What this task involves
Go to the line holding "(** [OnThemeChanged] on" in the entries below and write out exactly every line down to and including the line holding "GetColor kInfoBarLabelTextColor s".

*** Exercise input ***

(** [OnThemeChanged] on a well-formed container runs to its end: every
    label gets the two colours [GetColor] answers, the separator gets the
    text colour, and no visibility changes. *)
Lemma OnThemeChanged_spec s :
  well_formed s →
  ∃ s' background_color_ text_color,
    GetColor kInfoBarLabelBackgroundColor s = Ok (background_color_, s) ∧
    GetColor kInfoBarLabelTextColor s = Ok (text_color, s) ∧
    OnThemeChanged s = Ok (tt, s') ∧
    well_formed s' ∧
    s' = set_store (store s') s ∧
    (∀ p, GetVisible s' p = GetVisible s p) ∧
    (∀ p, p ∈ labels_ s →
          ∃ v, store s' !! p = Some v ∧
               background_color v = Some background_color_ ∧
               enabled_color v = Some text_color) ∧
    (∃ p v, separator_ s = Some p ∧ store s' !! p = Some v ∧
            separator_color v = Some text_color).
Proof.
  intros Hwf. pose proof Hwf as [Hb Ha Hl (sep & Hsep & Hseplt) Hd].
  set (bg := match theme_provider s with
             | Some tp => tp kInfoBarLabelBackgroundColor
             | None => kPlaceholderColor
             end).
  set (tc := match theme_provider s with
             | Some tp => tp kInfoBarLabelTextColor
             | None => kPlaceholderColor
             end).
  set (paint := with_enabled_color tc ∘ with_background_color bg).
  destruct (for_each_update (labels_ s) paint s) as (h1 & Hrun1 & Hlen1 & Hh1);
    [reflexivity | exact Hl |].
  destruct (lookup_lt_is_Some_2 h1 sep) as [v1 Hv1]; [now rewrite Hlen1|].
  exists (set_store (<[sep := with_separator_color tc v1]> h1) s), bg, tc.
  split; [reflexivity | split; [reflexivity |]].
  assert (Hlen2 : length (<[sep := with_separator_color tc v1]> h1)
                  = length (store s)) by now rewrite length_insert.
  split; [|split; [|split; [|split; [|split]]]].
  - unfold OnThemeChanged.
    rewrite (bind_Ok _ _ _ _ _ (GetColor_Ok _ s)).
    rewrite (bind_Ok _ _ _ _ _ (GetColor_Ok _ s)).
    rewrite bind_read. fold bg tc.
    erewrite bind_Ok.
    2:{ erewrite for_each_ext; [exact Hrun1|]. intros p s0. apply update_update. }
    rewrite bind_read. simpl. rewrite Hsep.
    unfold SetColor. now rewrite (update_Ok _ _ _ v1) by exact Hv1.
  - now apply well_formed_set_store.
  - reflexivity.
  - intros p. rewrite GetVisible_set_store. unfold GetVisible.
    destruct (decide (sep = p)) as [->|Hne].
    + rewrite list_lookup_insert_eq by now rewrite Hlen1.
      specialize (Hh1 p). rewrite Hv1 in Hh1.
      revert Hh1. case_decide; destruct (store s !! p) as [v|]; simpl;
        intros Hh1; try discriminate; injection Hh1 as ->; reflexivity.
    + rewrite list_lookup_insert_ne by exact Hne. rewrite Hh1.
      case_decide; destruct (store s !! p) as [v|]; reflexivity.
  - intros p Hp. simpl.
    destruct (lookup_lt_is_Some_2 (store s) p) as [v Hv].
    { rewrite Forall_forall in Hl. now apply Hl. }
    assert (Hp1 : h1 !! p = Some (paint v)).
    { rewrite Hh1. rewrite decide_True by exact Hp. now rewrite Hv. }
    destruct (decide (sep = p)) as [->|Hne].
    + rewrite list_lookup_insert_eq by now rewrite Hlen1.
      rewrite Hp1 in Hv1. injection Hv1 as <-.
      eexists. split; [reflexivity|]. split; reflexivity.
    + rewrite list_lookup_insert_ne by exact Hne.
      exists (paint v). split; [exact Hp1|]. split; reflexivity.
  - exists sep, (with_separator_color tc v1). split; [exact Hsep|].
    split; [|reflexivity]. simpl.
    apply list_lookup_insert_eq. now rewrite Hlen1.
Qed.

***
*** Exercise input ***

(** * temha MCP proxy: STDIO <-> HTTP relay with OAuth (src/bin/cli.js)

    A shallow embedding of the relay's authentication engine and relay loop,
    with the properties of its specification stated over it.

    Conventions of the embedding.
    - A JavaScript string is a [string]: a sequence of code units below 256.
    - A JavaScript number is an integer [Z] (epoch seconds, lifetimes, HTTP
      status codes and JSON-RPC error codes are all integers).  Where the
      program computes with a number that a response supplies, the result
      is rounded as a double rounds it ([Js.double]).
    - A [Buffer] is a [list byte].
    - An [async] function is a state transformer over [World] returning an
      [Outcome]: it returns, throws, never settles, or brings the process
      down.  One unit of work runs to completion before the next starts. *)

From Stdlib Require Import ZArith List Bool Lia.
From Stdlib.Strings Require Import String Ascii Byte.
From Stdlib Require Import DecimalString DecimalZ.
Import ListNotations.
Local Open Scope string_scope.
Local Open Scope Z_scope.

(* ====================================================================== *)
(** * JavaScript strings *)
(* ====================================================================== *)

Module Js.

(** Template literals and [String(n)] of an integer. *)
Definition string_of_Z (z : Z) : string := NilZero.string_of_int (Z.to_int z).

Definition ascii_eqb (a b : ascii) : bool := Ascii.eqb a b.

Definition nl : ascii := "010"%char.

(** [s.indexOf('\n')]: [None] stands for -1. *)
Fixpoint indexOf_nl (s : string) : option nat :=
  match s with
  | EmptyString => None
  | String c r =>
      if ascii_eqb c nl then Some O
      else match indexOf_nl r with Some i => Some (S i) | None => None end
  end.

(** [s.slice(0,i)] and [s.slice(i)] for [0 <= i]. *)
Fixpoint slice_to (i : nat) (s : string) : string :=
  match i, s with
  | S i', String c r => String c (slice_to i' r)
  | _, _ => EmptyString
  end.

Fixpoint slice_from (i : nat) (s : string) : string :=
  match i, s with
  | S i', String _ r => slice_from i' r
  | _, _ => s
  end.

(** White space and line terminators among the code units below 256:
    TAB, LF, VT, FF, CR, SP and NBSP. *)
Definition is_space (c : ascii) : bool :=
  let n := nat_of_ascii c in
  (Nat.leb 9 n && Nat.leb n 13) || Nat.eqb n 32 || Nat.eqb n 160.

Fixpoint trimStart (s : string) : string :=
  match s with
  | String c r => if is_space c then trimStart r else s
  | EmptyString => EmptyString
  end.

***

Written solution
(** [OnThemeChanged] on a well-formed container runs to its end: every
    label gets the two colours [GetColor] answers, the separator gets the
    text colour, and no visibility changes. *)
Lemma OnThemeChanged_spec s :
  well_formed s →
  ∃ s' background_color_ text_color,
    GetColor kInfoBarLabelBackgroundColor s = Ok (background_color_, s) ∧
    GetColor kInfoBarLabelTextColor s = Ok (text_color, s) ∧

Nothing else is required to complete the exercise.